Lucas 9, 11b-17

Esta fiesta está establecida en la Iglesia especialmente para venerar solemnemente la donación generosa de Jesucristo en la Eucaristía. Es una solemnidad para poner de relieve la importancia del Sacramento del Cuerpo y la Sangre de Cristo.

El texto evangélico, con el que entramos en la meditación de hoy, narra una de las versiones (la de San Lucas, en este caso) del milagro de la multiplicación de los panes y los peces. Milagro, que especialmente en el Evangelio de San Juan, quiere destacar el milagro más grande aún de la institución de la Eucaristía.

El sacramento de la Eucaristía es el centro de la práctica de la vida cristiana, porque en él se nos entrega Jesucristo, realmente, aunque oculto tras la apariencia de pan y de vino. Jesucristo mismo destacó la importancia fundamental de la Eucaristía cuando, al anunciar su institución, nos dice: “Les aseguro que si ustedes no comen la carne del Hijo del hombre y no beben su sangre, no tendrán vida. El que come mi carne y bebe mi sangre, tiene vida eterna; y yo lo resucitaré en el día último. Porque mi carne es verdadera comida, y mi sangre es verdadera bebida. El que come mi carne y bebe mi sangre, vive unido a mí, y yo vivo unido a él”. (Jn 6, 53-56).

Frecuentar la participación en la Eucaristía, tener sed de Jesús en la Eucaristía (no contentarse con la sola misa de cada domingo), debe ser lo central que busquemos en nuestra práctica de vida cristiana.

En la Eucaristía se compendian todos los dones que Jesucristo viene a darnos, al ofrecernos la salvación. Su mensaje, su entrega, la redención en la Cruz, la comunicación de la vida de la gracia (la nueva vida), todo eso se compendia en la Eucaristía. Y además expresa en su forma y en su fondo el nuevo pacto, la Nueva Alianza que Dios quiere establecer con los hombres, y que había sido prefigurada en las diversas alianzas del Antiguo Testamento, en toda la Historia de la Salvación, y especialmente en el pacto que Dios establece con su pueblo después de salvarlos de la esclavitud de Egipto.

Ese pacto que hace Dios con el pueblo salvado de la esclavitud contenía tres elementos centrales: el compromiso de Dios de tener al pueblo judío como su pueblo particular, el compromiso del pueblo de acoger y cumplir los mandamientos, y el sacrificio del cordero, expresión de todo esto.

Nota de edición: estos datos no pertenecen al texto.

Set Default Proof Using "Type*".

(** [eventstore.Tag], [eventstore.Criterion], [eventstore.Query],
[eventstore.SubscribeRequest]. *)
Record SubscribeRequest := mkSubscribe {
  Sub_Boundary : string; Sub_SubscriberName : string;
  Sub_AfterPosition : option Position; Sub_Query : list ReadCriterion }.

Definition subscriptionQuery (query : list ReadCriterion) : option Query :=
  match query with
  | [] => None
  | _ => Some (mkQuery ((λ c, Some (mkCriterion
           ((λ t, Some (mkTag (Key t) (Value t) (Operator t))) <$> Tags c))) <$> query))
  end.

Definition lock_name (boundary subscriber : string) : string := boundary +:+ "__" +:+ subscriber.

Section Drain.
Context {B : Type}.

(** What the reader meets at each instant: the backend, the error of its context and
of its check, the answer of the handler, and whether a hint is received. *)
Record Env := mkEnv {
  env_backend : nat → B;
  env_ctx : nat → option goerror;
  env_check : nat → option goerror;
  env_handler : nat → ReadEvent → option goerror;
  env_wake : nat → bool }.

(** [subscriptionDrain], with the instant and the events that the handler accepted. *)
Record subscriptionDrain := mkDrain {
  d_cursor : option Position; d_initialized : bool; d_pending : bool;
  d_clock : nat; d_delivered : list ReadEvent }.

Definition newSubscriptionDrain (after : option Position) : subscriptionDrain :=
  mkDrain after (bool_decide (is_Some after)) false 0 [].

(** [wake]: a hint is recorded; a second one before it is consumed is the same. *)
Definition wake (d : subscriptionDrain) : subscriptionDrain :=
  mkDrain (d_cursor d) (d_initialized d) true (d_clock d) (d_delivered d).

Context (env : Env) (retriever : EventsRetriever B) (boundary : string) (query : option Query).

(** An effect takes place and time passes. *)
Definition tick (d : subscriptionDrain) : subscriptionDrain :=
  let d' := if env_wake env (d_clock d) then wake d else d in
  mkDrain (d_cursor d') (d_initialized d') (d_pending d') (S (d_clock d)) (d_delivered d').

Definition checkActive (d : subscriptionDrain) : result unit * subscriptionDrain :=
  (match env_ctx env (d_clock d) with
   | Some e => Err e
   | None => match env_check env (d_clock d) with Some e => Err e | None => Ok tt end
   end, tick d).

Fixpoint validate_from (previous : option Position) (first : bool) (batch : list ReadEvent)
  : result unit :=
  match batch with
  | [] => Ok tt
  | event :: batch =>
      let same p := (RE_CommitPosition event =? CommitPosition p)%Z
                    && (RE_PreparePosition event =? PreparePosition p)%Z in
      let advances := match previous with
        | None => true
        | Some p => positionValuesAfter (RE_CommitPosition event) (RE_PreparePosition event)
                      (CommitPosition p) (PreparePosition p) || (first && same p)
        end in
      if advances then validate_from (Some (RE_Position event)) false batch
      else Err (PlainError "non-advancing position at batch index %d")
  end.

Definition validate (d : subscriptionDrain) (batch : list ReadEvent) (count : Z) : result unit :=
  if (count <? Z.of_nat (length batch))%Z
  then Err (PlainError "backend returned %d events for limit %d")
  else validate_from (d_cursor d) true batch.

Definition set_cursor (d : subscriptionDrain) (event : ReadEvent) : subscriptionDrain :=
  mkDrain (Some (RE_Position event)) (d_initialized d) (d_pending d) (d_clock d)
    (d_delivered d ++ [event]).

(** The loop over a batch. *)
Fixpoint deliver_batch (batch : list ReadEvent) (d : subscriptionDrain)
  : result unit * subscriptionDrain :=
  match batch with
  | [] => (Ok tt, d)
  | event :: batch =>
      if bool_decide (d_cursor d = Some (RE_Position event)) then deliver_batch batch d
      else match checkActive d with
           | (Err e, d) => (Err e, d)
           | (Ok _, d) =>
               match env_handler env (d_clock d) event with
               | Some _ => (Err (Errorf Internal "subscription event handler failed: %v"), tick d)
               | None => deliver_batch batch (tick (set_cursor d event))
               end
           end
  end.

Definition batchSize : Z := 100.

Definition drain_request (d : subscriptionDrain) : GetEventsRequest :=
  if d_initialized d
  then mkGetEventsRequest query (d_cursor d) batchSize Direction_ASC boundary
  else mkGetEventsRequest query None 1 Direction_DESC boundary.

(** One turn of the loop of [drain]; [true] when it has caught up. *)
Definition drain_turn (d : subscriptionDrain) : result bool * subscriptionDrain :=
  match checkActive d with
  | (Err e, d) => (Err e, d)
  | (Ok _, d) =>
      let req := drain_request d in
      match retriever_GetBatch retriever (mkCtx None (env_ctx env (d_clock d))) req
              (env_backend env (d_clock d)) with
      | Err _ =>
          (Err (match env_ctx env (S (d_clock d)) with
                | Some e => e
                | None => Errorf Internal "failed to get subscription events: %v"
                end), tick d)
      | Ok batch =>
          let initial := negb (d_initialized d) in
          match validate d batch (GE_Count req) with
          | Err _ => (Err (Errorf Internal "invalid subscription batch: %v"), tick d)
          | Ok _ =>
              match deliver_batch batch (tick d) with
              | (Err e, d) => (Err e, d)
              | (Ok _, d) =>
                  (Ok (bool_decide (batch = [])
                       || (negb initial && (Z.of_nat (length batch) <? batchSize)%Z)),
                   mkDrain (d_cursor d) true (d_pending d) (d_clock d) (d_delivered d))
              end
          end
      end
  end.

(** [drain]; [None] when the fuel has run out. *)
Fixpoint drain (fuel : nat) (d : subscriptionDrain) : option (result unit * subscriptionDrain) :=
  match fuel with
  | 0 => None
  | S fuel =>
      match drain_turn d with
      | (Err e, d) => Some (Err e, d)
      | (Ok true, d) => Some (Ok tt, d)
      | (Ok false, d) => drain fuel d
      end
  end.

(** Taking the hint: [<-d.pending]. *)
Definition consume (d : subscriptionDrain) : subscriptionDrain :=
  mkDrain (d_cursor d) (d_initialized d) false (d_clock d) (d_delivered d).

(** The loop of [run] while it goes on: it waits for a hint, or takes it and drains. *)
Inductive run_step : subscriptionDrain → subscriptionDrain → Prop :=
  | run_wait d : d_pending d = false → run_step d (tick d)
  | run_drain d fuel d' : d_pending d = true →
      drain fuel (consume d) = Some (Ok tt, d') → run_step d d'.

(** How [run] ends. *)
Inductive run_ends : subscriptionDrain → goerror → subscriptionDrain → Prop :=
  | end_ctx d e : env_ctx env (d_clock d) = Some e → run_ends d e d
  | end_drain d fuel e d' : d_pending d = true →
      drain fuel (consume d) = Some (Err e, d') → run_ends d e d'.

End Drain.
Arguments Env : clear implicits.

(** [SubscribeToAllEvents] up to the reader: what it runs, or why it does not. The lock
provider answers [lease] for the lock name; [store] is the store at each instant. *)
Definition SubscribeToAllEvents {B} (s : EventStore B) (request : SubscribeRequest)
    (handler connected : bool) (acquire : string → option goerror)
  : result (option Query * subscriptionDrain) :=
  if negb handler then Err (New InvalidArgument "event handler is required")
  else
    _ ← RequireBoundaryActive (Some s) (Sub_Boundary request);
    let query := subscriptionQuery (Sub_Query request) in
    _ ← ValidateQuery query;
    if negb (js s && connected)
    then Err (New FailedPrecondition "subscription notification connection is required")
    else match acquire (lock_name (Sub_Boundary request) (Sub_SubscriberName request)) with
         | Some _ => Err (Errorf AlreadyExists "failed to acquire lock: %v")
         | None => Ok (query, newSubscriptionDrain (Sub_AfterPosition request))
         end.

(** The check that the reader makes before every effect. *)
Definition subscription_check {B} (store : nat → EventStore B) (lease : nat → option goerror)
    (boundary : string) (t : nat) : option goerror :=
  match RequireBoundaryActive (Some (store t)) boundary with
  | Err e => Some e
  | Ok _ => lease t
  end.

(** ** What the reader needs of a retriever *)

Definition from_cursor (from : option Position) (e : ReadEvent) : bool :=
  match from with None => true | Some p => bool_decide (pos_le p (RE_Position e)) end.

(** The events of a subscription that starts after [start]. *)
Definition after_start (start : option Position) (e : ReadEvent) : bool :=
  match start with None => true | Some p => bool_decide (pos_lt p (RE_Position e)) end.

Definition target (start : option Position) (events : list ReadEvent) : list ReadEvent :=
  filter (λ e, after_start start e = true) events.

Definition event_lt (e f : ReadEvent) : Prop := pos_lt (RE_Position e) (RE_Position f).

(** On a good backend, [visible] lists the events of the query in strict order of
position; a forward read returns the first of them from the cursor on, the
backward read of one event the last of them. *)
Record lawful_retriever {B} (retriever : EventsRetriever B) (boundary : string)
    (query : option Query) (good : B → Prop) (visible : B → list ReadEvent) : Prop := {
  lr_sorted b : good b → StronglySorted event_lt (visible b);
  lr_forward b ctx from batch : good b →
    retriever_GetBatch retriever ctx
      (mkGetEventsRequest query from batchSize Direction_ASC boundary) b = Ok batch →
    batch = take (Z.to_nat batchSize) (filter (λ e, from_cursor from e = true) (visible b));
  lr_latest b ctx batch : good b →
    retriever_GetBatch retriever ctx
      (mkGetEventsRequest query None 1 Direction_DESC boundary) b = Ok batch →
    batch = take 1 (reverse (visible b)) }.

(** The cursor after the handler accepted [delivered] from [start]. *)
Definition cursor_of (start : option Position) (delivered : list ReadEvent) : option Position :=
  match last delivered with Some e => Some (RE_Position e) | None => start end.

Lemma cursor_of_app start a b : cursor_of start (a ++ b) = cursor_of (cursor_of start a) b.
Proof. unfold cursor_of. rewrite last_app. by destruct (last b). Qed.
Lemma other_doc ty fs doc username :
  user_doc ty fs doc → ty ≠ EventTypeUserCreated → created_as username doc = false.
Proof.
  intros Hd Hne. unfold created_as. rewrite (user_doc_type _ _ _ _ Hd).
  by rewrite bool_decide_false, andb_false_r.
Qed.

Lemma deleted_doc userId doc id :
  user_doc EventTypeUserDeleted (deleted_fields (mkUserDeleted userId)) doc →
  user_event id EventTypeUserDeleted doc = bool_decide (userId = id).
Proof.
  intros Hd. unfold user_event. rewrite (user_doc_type _ _ _ _ Hd), bool_decide_true by done.
  rewrite andb_true_r. apply field_is_string; [done|]. destruct Hd as [_ Hd]. rewrite Hd by done.
  apply map_of_fields_lookup; [by apply (bool_decide_unpack _)|left].
Qed.

(** ** What the handlers ask to save *)

(** The strings of a command, which the JSON encoder writes as they are. *)
Definition text_result (r : result string) : Prop := ∀ s, r = Ok s → text_ok s.

Lemma created_faithful u :
  text_ok (UC_Name u) → text_ok (UC_UserId u) → text_ok (UC_Username u) →
  Forall text_ok (UC_Roles u) → text_ok (UC_PasswordHash u) →
  json_faithful (JObject (created_fields u)).
Proof.
  intros Hn Hi Hu Hr Hp. apply json_faithful_object.
  assert (∀ k, string_forallb (λ c, (N_of_ascii c <? 128)%N) k = true → text_ok k) as Ha
    by apply text_ok_ascii.
  intros k v. unfold created_fields, omit_empty. rewrite !elem_of_app, !elem_of_cons, elem_of_nil.
  intros [[[= -> ->]|[[= -> ->]|[[= -> ->]|[]]]]|[Hin|Hin]]; try (split; [by apply Ha|done]).
  - destruct (UC_Roles u) as [|r rs]; [by apply elem_of_nil in Hin|].
    apply list_elem_of_singleton in Hin as [= -> ->]. split; [by apply Ha|].
    apply json_faithful_array. intros v Hv. change (v ∈ JString <$> (r :: rs)) in Hv.
    apply list_elem_of_fmap in Hv as (x & -> & Hx). rewrite Forall_forall in Hr. by apply Hr.
  - destruct (String.eqb _ _); [by apply elem_of_nil in Hin|].
    apply list_elem_of_singleton in Hin as [= -> ->]. split; [by apply Ha|done].
Qed.

Lemma password_faithful u :
  text_ok (UPC_UserId u) → text_ok (UPC_PasswordHash u) →
  json_faithful (JObject (password_fields u)).
Proof.
  intros Hi Hp. apply json_faithful_object. intros k v. unfold password_fields, omit_empty.
  rewrite elem_of_app, list_elem_of_singleton. intros [[= -> ->]|Hin].
  - split; [by apply text_ok_ascii|done].
  - destruct (String.eqb _ _); [by apply elem_of_nil in Hin|].
    apply list_elem_of_singleton in Hin as [= -> ->]. split; [by apply text_ok_ascii|done].
Qed.

Lemma deleted_faithful u : text_ok (UD_UserId u) → json_faithful (JObject (deleted_fields u)).
Proof.
  intros Hi. apply json_faithful_object. intros k v [= -> ->]%list_elem_of_singleton.
  split; [by apply text_ok_ascii|done].
Qed.

(** The arguments of a command are texts that the encoder writes as they are. *)
Definition text_hash (hash : string → result string) : Prop := ∀ p, text_result (hash p).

Estos tres elementos llevados a su plenitud, los pone de relieve Jesús al establecer la Eucaristía en la Cena del Jueves Santo: Dios se compromete con el nuevo Pueblo, universal, que abarca todas las naciones sin exclusivismos geográficos, o étnicos. Es el pueblo de todos los creyentes pertenecientes a todas las culturas, del mundo entero. Y a todos estos, especialmente convocados en la Eucaristía, Dios los recibe, no sólo como su pueblo, sino como su familia, como sus hijos; por eso es tan apropiado que recemos el Padre Nuestro en la Eucaristía. En segundo lugar, como en la Antigua Alianza, el pueblo, o sea los creyentes, se comprometen a cumplir la ley. Ya no se trata simplemente de legalismos, sino de la entrega del corazón, de la búsqueda de la voluntad de Dios en la vida, del mandamiento del amor. La novedad de este pacto está contenida en la afirmación de Jesús: “Ustedes serán mis discípulos si se aman unos a otros”; esta es la condición para pertenecer a su pueblo nuevo; por eso es tan hermoso el hecho de darnos la paz en la celebración de la Eucaristía; supone reemplazar un simple cumplimiento de preceptos, por la entrega total del amor: el cristianismo debe hacernos generosos en nuestra donación.

Y todo esto se hace mediante el sacrificio del Cordero de Dios, que sustituye para siempre todos los sacrificios antiguos, y que queda como el único sacrificio agradable a Dios; sacrificio que es a la vez fiesta, celebración de la salvación, comida de amistad. Y con esto también nos da un mensaje para que nuestra vida sea fiesta, amistad, comunidad y sacrificio, por Cristo y por los hermanos.

Y es que la Eucaristía debería transformarnos; tener la alegría de haber sido salvados, y por tanto vivir el optimismo cristiano toda la vida. Debería impulsarnos a sacrificarnos (o sea entregar a Cristo y a los hermanos lo mejor de nosotros), en fin a ser amigos, porque la Eucaristía nos debe hacer amigos.